---- AVAILABLE DATA
Lemma fit_arena1_wf i r r' : fit_arena1 i r = Some r' -> reg_wf r -> reg_wf r'.
Proof.
  unfold fit_arena1. destruct (rr_regset r !! i); [|by intros [= <-]].
  destruct (fit_size _ _); [|done]. cbn [mbind option_bind]. intros [= <-] W.
  apply reg_wf_put; [done|]. apply Forall_replicate. unfold is_byte. lia.
Qed.

(** ** The registers fit in their arenas *)

Definition fits (r : RReg) (t : nat) : Prop :=
  forall rs it, rr_regset r !! t = Some rs -> it ∈ rs_regs rs ->
    exists a, arena_of r t = Some a /\ ri_offset it + ri_size it <= 8 * ar_size a.

Lemma bits_in_bytes x : x <= 8 * BITS2BYTES x.
Proof.
  unfold BITS2BYTES, z2b. pose proof (Z.quot_rem' x 8). pose proof (Z.rem_bound_abs x 8 ltac:(lia)).
  destruct (Z.eqb_spec (Z.rem x 8) 0); simpl; lia.
Qed.

Lemma fit_size_bound regs m n :
  fit_size regs m = Some n -> m <= n /\ forall it, it ∈ regs -> ri_offset it + ri_size it <= 8 * n.
Proof.
  revert m. induction regs as [|it regs IH]; intros m; cbn [fit_size]; [intros [= ->]; split; [lia|set_solver]|].
  unfold int_sum. destruct (_ && _); [|done]. cbn [mbind option_bind].
  pose proof (bits_in_bytes (ri_offset it + ri_size it)) as Hb.
  intros H. destruct (IH _ H) as [H1 H2]. split; [lia|].
  intros it' [->|Hx]%elem_of_cons; [lia|auto].
Qed.

Lemma fit_arena1_regset i r r' : fit_arena1 i r = Some r' -> rr_regset r' = rr_regset r.
Proof.
  unfold fit_arena1. destruct (rr_regset r !! i); [|by intros [= <-]].
  destruct (fit_size _ _); [|done]. cbn [mbind option_bind]. intros [= <-]. apply regset_put.
Qed.

Lemma fit_arena1_fits i r r' : fit_arena1 i r = Some r' -> reg_wf r -> fits r' i.
Proof.
  intros E W rs it Hrs Hit. rewrite (fit_arena1_regset i r r' E) in Hrs. unfold fit_arena1 in E. rewrite Hrs in E.
  destruct (fit_size _ _) as [n|] eqn:En; [|done]. cbn [mbind option_bind] in E. injection E as <-.
  destruct (wf_lookup_arena r i rs W Hrs) as (a & Ha & _).
  eexists. split; [apply (arena_of_put _ _ _ a); unfold arena_of; by rewrite Hrs|].
  unfold ar_size. cbn -[replicate]. rewrite length_replicate.
  destruct (fit_size_bound _ _ _ En) as [? H]. specialize (H it Hit). lia.
Qed.

Lemma fit_arena1_other i j r r' : fit_arena1 i r = Some r' -> reg_wf r -> i <> j -> arena_of r' j = arena_of r j.
Proof.
  unfold fit_arena1. destruct (rr_regset r !! i); [|by intros [= <-]].
  destruct (fit_size _ _); [|done]. cbn [mbind option_bind]. intros [= <-] W Hne.
  by apply arena_of_put_ne.
Qed.

Lemma fit_arena_fits n i r r' :
  reg_wf r -> (forall t, (t < i)%nat -> fits r t) -> fit_arenas n i r = Some r' ->
  reg_wf r' /\ rr_regset r' = rr_regset r /\ forall t, (t < i + n)%nat -> fits r' t.
Proof.
  revert i r. induction n as [|n IH]; intros i r W Hf; cbn [fit_arenas].
  { intros [= <-]. split_and!; [done|done|]. intros t Ht. apply Hf. lia. }
  destruct (fit_arena1 i r) as [r1|] eqn:E; [|done]. cbn [mbind option_bind]. intros Hr.
  destruct (IH (S i) r1) as (W' & Hrs & Hf'); [by eapply fit_arena1_wf| |done|].
  - intros t Ht. destruct (decide (t = i)) as [->|Hne]; [by eapply fit_arena1_fits|].
    intros rs it. rewrite (fit_arena1_regset i r r1), (fit_arena1_other i t r r1) by done. apply Hf. lia.
  - split_and!; [done|by rewrite Hrs; eapply fit_arena1_regset|]. intros t Ht. apply Hf'. lia.
Qed.

(** The same registers over arenas that are no smaller. *)
Definition grows (r r' : RReg) : Prop :=
  map rs_regs (rr_regset r') = map rs_regs (rr_regset r)
  /\ forall t a, arena_of r t = Some a ->
       exists a', arena_of r' t = Some a' /\ ar_size a <= ar_size a'.

#[export] Instance grows_preorder : PreOrder grows.
Proof.
  split; [intros r; split; [done|]; intros t a Ha; exists a; split; [done|lia]|].
  intros r1 r2 r3 [E1 H1] [E2 H2]. split; [congruence|]. intros t a Ha.
  destruct (H1 t a Ha) as (b & Hb & ?). destruct (H2 t b Hb) as (c & Hc & ?).
  exists c. split; [done|lia].
Qed.

Lemma grows_fits r r' t : grows r r' -> fits r t -> fits r' t.
Proof.
  intros [E Hg] Hf rs it Hrs Hit. assert (map rs_regs (rr_regset r) !! t = Some (rs_regs rs)) as H
    by (by rewrite <- E, list_lookup_fmap, Hrs).
  rewrite list_lookup_fmap in H. destruct (rr_regset r !! t) as [rs0|] eqn:E0; [|done].
  simpl in H. injection H as H. destruct (Hf rs0 it E0) as (a & Ha & Hle); [by rewrite H|].
  destruct (Hg t a Ha) as (a' & Ha' & ?). exists a'. split; [done|lia].
Qed.

Lemma arena_push1_grows i r : reg_wf r -> grows r (arena_push1 i r).
Proof.
  intros W. unfold arena_push1. destruct (rr_regset r !! i) as [rs|] eqn:Hi; [|reflexivity].
  destruct (wf_lookup_arena r i rs W Hi) as (a & Ha & Hlt). rewrite Ha.
  unfold r_reg_arena_new. cbn -[replicate blit]. rewrite lookup_insert_eq. cbn -[replicate blit].
  split; cbn -[replicate blit].
  - rewrite list_fmap_insert. apply list_insert_id. by rewrite list_lookup_fmap, Hi.
  - intros t b. unfold arena_of. cbn -[replicate blit]. destruct (decide (t = i)) as [->|Hne].
    + rewrite Hi, list_lookup_insert_eq by (by eapply lookup_lt_Some). cbn -[replicate blit].
      rewrite Ha, lookup_insert_eq. intros [= <-]. eexists. split; [done|].
      unfold ar_size. cbn -[replicate blit]. rewrite length_blit, length_replicate.
      destruct (Z.ltb_spec (Z.of_nat (length (ar_bytes a))) 1); lia.
    + rewrite list_lookup_insert_ne by done. intros Hb.
      destruct (rr_regset r !! t) as [rs'|] eqn:Ht; [|done]. cbn [mbind option_bind] in *.
      destruct (wf_lookup_arena r t rs' W Ht) as (? & _ & ?).
      exists b. rewrite !lookup_insert_ne by lia. split; [done|lia].
Qed.

Lemma arena_push_facts r :
  reg_wf r -> reg_wf (r_reg_arena_push r).2 /\ grows r (r_reg_arena_push r).2.
Proof.
  intros W. unfold r_reg_arena_push. cbn [snd].
  apply (for_types_ind (fun r' => reg_wf r' /\ grows r r')).
  - intros j r' [W' G]. split; [by apply arena_push1_wf|].
    etransitivity; [exact G|by apply arena_push1_grows].
  - by split.
Qed.

Lemma profile_finish_facts r r' :
  reg_wf r -> profile_finish r = Some r' ->
  reg_wf r' /\ map rs_regs (rr_regset r') = map rs_regs (rr_regset r)
  /\ forall t, (t < R_REG_TYPE_LAST)%nat -> fits r' t.
Proof.
  intros W. unfold profile_finish, r_reg_fit_arena. destruct (if z2b _ then _ else _) as [size|]; [|done]. cbn [mbind option_bind].
  set (r1 := set_bits_size _ _ r). assert (reg_wf r1) as W1 by (by eapply same_store_wf, W).
  destruct (fit_arenas _ _ r1) as [r2|] eqn:E; [|done]. cbn [mbind option_bind]. intros [= <-].
  destruct (fit_arena_fits R_REG_TYPE_LAST 0 r1 r2 W1) as (W2 & Hrs & Hf); [intros; lia|done|].
  destruct (arena_push_facts _ W2) as [W3 G]. split_and!; [exact W3| |].
  - etransitivity; [exact (proj1 G)|]. by rewrite Hrs.
  - intros t Ht. eapply grows_fits; [exact G|]. by apply Hf.
Qed.

Lemma regs_length r r' :
  map rs_regs (rr_regset r') = map rs_regs (rr_regset r) ->
  length (rr_regset r') = length (rr_regset r).
Proof. intros H. apply (f_equal length) in H. by rewrite !length_map in H. Qed.

Lemma items_wf_regs r r' :
  map rs_regs (rr_regset r') = map rs_regs (rr_regset r) -> items_wf r -> items_wf r'.
Proof.
  intros E [Ht Hd]. split; [|unfold reg_items; by rewrite E].
  intros t rs' it Hrs Hit. assert (map rs_regs (rr_regset r) !! t = Some (rs_regs rs')) as H
    by (by rewrite <- E, list_lookup_fmap, Hrs).
  rewrite list_lookup_fmap in H. destruct (rr_regset r !! t) as [rs|] eqn:E0; [|done].
  injection H as H. eapply Ht; [exact E0|]. by rewrite H.
Qed.

Lemma items_wf_empty r : (forall t rs, rr_regset r !! t = Some rs -> rs_regs rs = []) -> items_wf r.
Proof.
  intros H. split.
  - intros t rs it Hrs. rewrite (H t rs Hrs). set_solver.
  - unfold reg_items. replace (concat (map rs_regs (rr_regset r))) with (@nil RRegItem); [constructor|].
    revert H. generalize (rr_regset r). induction l as [|rs l IH]; intros H; [done|]. simpl.
    rewrite (H 0%nat rs eq_refl). apply IH. intros t. apply (H (S t)).
Qed.

Lemma free_internal_items r init : items_wf (r_reg_free_internal r init).
Proof.
  apply items_wf_empty. intros t rs. cbn. rewrite list_lookup_fmap.
  destruct (rr_regset r !! t); [|done]. simpl. by intros [= <-].
Qed.

(** ** The properties *)

(** On the text of a profile (words separated by blanks, one line each)
    [r_reg_set_profile_string] does what its lines say, one after the other:
    it accepts exactly when every line does and then sizes the arenas, and
    otherwise drops every register and reports the first bad line; a size that
    overflows an [int] is undefined. *)
Theorem r_reg_set_profile_string_lines r lines :
  Forall wf_pline lines -> rr_profile_str r <> Some (render lines) ->
  r_reg_set_profile_string r (render lines)
  = match parse_lines (set_profile (Some (render lines)) None
                         (r_reg_free_internal (r_reg_arena_pop r) true)) lines with
    | Some (None, r) => match profile_finish r with Some r => PR_ok r | None => PR_overflow end
    | Some (Some msg, r) => PR_error msg (r_reg_free_internal r false)
    | None => PR_overflow
    end.
Proof.
  intros Hl Hne. unfold r_reg_set_profile_string. rewrite bool_decide_eq_false_2 by done.
  pose proof (length_render lines). rewrite profile_loop_lines by (done || lia).
  by destruct (parse_lines _ _) as [[[msg|] r']|].
Qed.
(* ===== verification/EsilDemo.v ===== *)
(** * A concrete machine

    An environment without client callbacks over a flat memory, and a machine
    set up on the small register file of [Reg.demo_reg]: where the theorems
    are applied and the definitions evaluated. *)

From S2P Require Import Prelude Num Sdb Reg EsilState EsilOps EsilParse.

(** A flat 64-bit memory: every address is mapped, unwritten bytes are 0. *)
Definition flat : Type := gmap Z Z.
Definition flat_get (m : flat) (a : Z) : Z := u8 (default 0 (m !! u64 a)).
Fixpoint flat_put (m : flat) (a : Z) (b : list Z) : flat :=
  match b with [] => m | x :: b => flat_put (<[u64 a := u8 x]> m) (a + 1) b end.
Definition flat_dump (m : flat) (a : Z) (n : nat) : list Z :=
  map (fun i => flat_get m (a + Z.of_nat i)) (seq 0 n).

Definition flat_read_at (m : flat) (a : Z) (buf : list Z) (len : Z) : Z * list Z * flat :=
  (len, blit (flat_dump m a (Z.to_nat len)) buf, m).
Definition flat_write_at (m : flat) (a : Z) (buf : list Z) (len : Z) : Z * flat :=
  (len, flat_put m a (take (Z.to_nat len) buf)).

(** The environment of a machine without client callbacks nor plugin over the
    accesses of an i/o layer. *)
Definition bare_env {IO} (read_at : IO -> Z -> list Z -> Z -> Z * list Z * IO)
    (write_at : IO -> Z -> list Z -> Z -> Z * IO) : EsilEnv IO := {|
  io_read_at := read_at;
  io_write_at := write_at;
  indet_num := 0xdead;
  indet_bytes := replicate 16 0xcc;
  user_flag_read _ n := mret (0, n);
  user_command _ := mret 0;
  user_hook_mem_read _ b _ := mret (0, b);
  user_mem_read _ b _ := mret (0, b);
  user_hook_mem_write _ _ _ := mret 0;
  user_mem_write _ _ _ := mret 0;
  user_hook_reg_read _ n s := mret (0, n, s);
  user_reg_read _ n s := mret (0, n, s);
  user_hook_reg_write _ n := mret (0, n);
  user_reg_write _ _ := mret 0;
  user_op _ := mret 0;
  user_interrupt _ _ := mret 0;
  env_cmd_trap := None;
  env_cmd_intr := None;
  plugin_trap := None;
  plugin_intr := None;
  plugin_init := None;
  setab _ := mret tt;
|}.

#[export] Instance flat_env : EsilEnv flat := bare_env flat_read_at flat_write_at.

(** A machine set up on [demo_reg] over an i/o layer:
    [r_anal_esil_new (32, 0)] and [r_anal_esil_setup (esil, anal, 0, 0, 0)]. *)
Definition machine_anal {IO} (io : IO) : RAnal IO := mkAnal _ 64 false 4096 demo_reg (Some io).
Definition machine {IO} `{EsilEnv IO} (io : IO) : RAnalEsil IO :=
  match r_anal_esil_new (machine_anal io) 32 false with
  | Some e => match r_anal_esil_setup (machine_anal io) false false false e with
              | Ok _ e => e
              | Undef _ => e
              end
  | None => mkEsil _ (machine_anal io) [] 0 0 false false false 0 0 0 0 0 0 0 0 0 0 0 0 ∅ ∅ None
              no_callbacks
  end.

Definition demo_anal : RAnal flat := machine_anal ∅.
Definition demo_esil : RAnalEsil flat := machine ∅.

(** The result and the stack an expression leaves on that machine. *)
Definition demo_run (expr : string) : option (option Z * list string) :=
  match r_anal_esil_parse expr demo_esil with
  | Ok r e => Some (r, stack e)
  | Undef _ => None
  end.

Example demo_add : demo_run "2,3,+" = Some (Some 1, ["0x5"%string]).
Proof. vm_compute. reflexivity. Qed.
Example demo_reg_write : demo_run "0x1234,rax,=,al,rax,-" = Some (Some 1, ["0x1200"%string]).
Proof. vm_compute. reflexivity. Qed.
Example demo_mem : demo_run "0xcafe,0x100,=[2],0x100,[4]" = Some (Some 1, ["0xcafe"%string]).
Proof. vm_compute. reflexivity. Qed.
Example demo_if : demo_run "0,?{,1,}{,2,}" = Some (Some 1, ["2"%string]).
Proof. vm_compute. reflexivity. Qed.
Example demo_loop : demo_run "rax,++=,5,rax,<,?{,0,GOTO,},rax" = Some (Some 1, ["rax"%string]).
Proof. vm_compute. reflexivity. Qed.
Example demo_lost_word : demo_run "1,,2,+" = Some (Some 0, []).
Proof. vm_compute. reflexivity. Qed.
(* ===== verification/EsilParseFacts.v ===== *)
(** * Properties of the interpreter

    Every expression ends within its budget and within the stack; how words
    are told apart; the operator table; the calculations of the flags. *)

From S2P Require Import Prelude Endian Mem Num Sdb Reg EsilState EsilOps EsilParse EsilFrame EsilDemo.

(** ** Termination *)

Lemma length_snoc s c : String.length (snoc s c) = S (String.length s).
Proof. unfold snoc. induction s as [|a s IH]; simpl; [done|]. by rewrite IH. Qed.

Lemma length_str_drop i s : (String.length (str_drop i s) <= String.length s)%nat.
Proof.
  revert i. induction s as [|c s IH]; intros [|i]; simpl; try lia. specialize (IH i). lia.
Qed.

Lemma goto_from_length str ostr count n str' :
  goto_from str ostr count n = Some str' ->
  (String.length str' <= String.length ostr \/ String.length str' <= String.length str)%nat.
Proof.
  revert ostr count. induction str as [|c str IH]; intros ostr count; [done|].
  cbn [goto_from String.length]. destruct (count =? n); [intros [= ->]; by left|].
  pose proof (length_str_drop 1 str).
  destruct (is_char _ _); intros H'%IH; lia.
Qed.

Lemma gotoWord_length str n str' :
  gotoWord str n = Some str' -> (String.length str' <= String.length str)%nat.
Proof. intros H%goto_from_length. lia. Qed.
(* ===== verification/IoCore.v ===== *)
(** * Reading through the i/o layer

    Descriptors ([desc.c]), seeks, reads of the current descriptor and the
    loop of [r_io_read_at] ([io.c]), the cache of writes ([cache.c]), the
    selection of a map ([map.c]), the range buffer ([buffer.c],
    [libr/util/cache.c]) and the virtual addressing path ([vio.c]).

    A C pointer into a buffer is the rest of the buffer from there; an access
    that would leave it is undefined.  A descriptor always has a plugin, so the
    calls of the C library on bare file descriptors are undefined here. *)

From S2P Require Import Prelude IoState IoSection IoMap.

Definition R_FAIL : Z := -1.
Definition R_ERROR : Z := -2.

(** [memset (buf, x, n)]. *)
Definition memset (x n : Z) (buf : list Z) : list Z := blit (replicate (Z.to_nat n) x) buf.

Section Core.
Context {P D : Type} {Env : IoPlugin P D}.
Implicit Types io : RIO P D.
Let MIO := M (RIO P D).

(** A callee that gets [buf + w]. *)
Definition at_ptr {A} (w : Z) (f : list Z -> MIO (A * list Z)) (buf : list Z) : MIO (A * list Z) :=
  if (w <? 0) || (Z.of_nat (length buf) <? w) then undef UB_oob
  else
    '(a, tl) ← f (drop (Z.to_nat w) buf);
    mret (a, take (Z.to_nat w) buf ++ tl).

(** The result of a call of which only the buffer is kept. *)
Definition buffer_of {A} (m : MIO (A * list Z)) : MIO (list Z) := r ← m; mret (snd r).

(** ** Descriptors *)

(** [io->descs] is the heap; an address outside it is a dangling pointer. *)
Definition get_desc (d : nat) : MIO (RIODesc P D) :=
  io ← gets id; lift UB_oob (io_descs io !! d).
Definition put_data (d : nat) (data : D) : MIO unit :=
  desc ← get_desc d;
  modify (fun io => set_io_descs (<[d := set_d_data data desc]> (io_descs io)) io).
--------
[WORK TO BE COMPLETED] Output should match, line for line, the stretch of the material above from the line holding "intros Hl Hne." through the line holding "(** * A concrete machine".

[ANSWER AREA]
  intros Hl Hne. unfold r_reg_set_profile_string. rewrite bool_decide_eq_false_2 by done.
  pose proof (length_render lines). rewrite profile_loop_lines by (done || lia).
  by destruct (parse_lines _ _) as [[[msg|] r']|].
Qed.
(* ===== verification/EsilDemo.v ===== *)
(** * A concrete machine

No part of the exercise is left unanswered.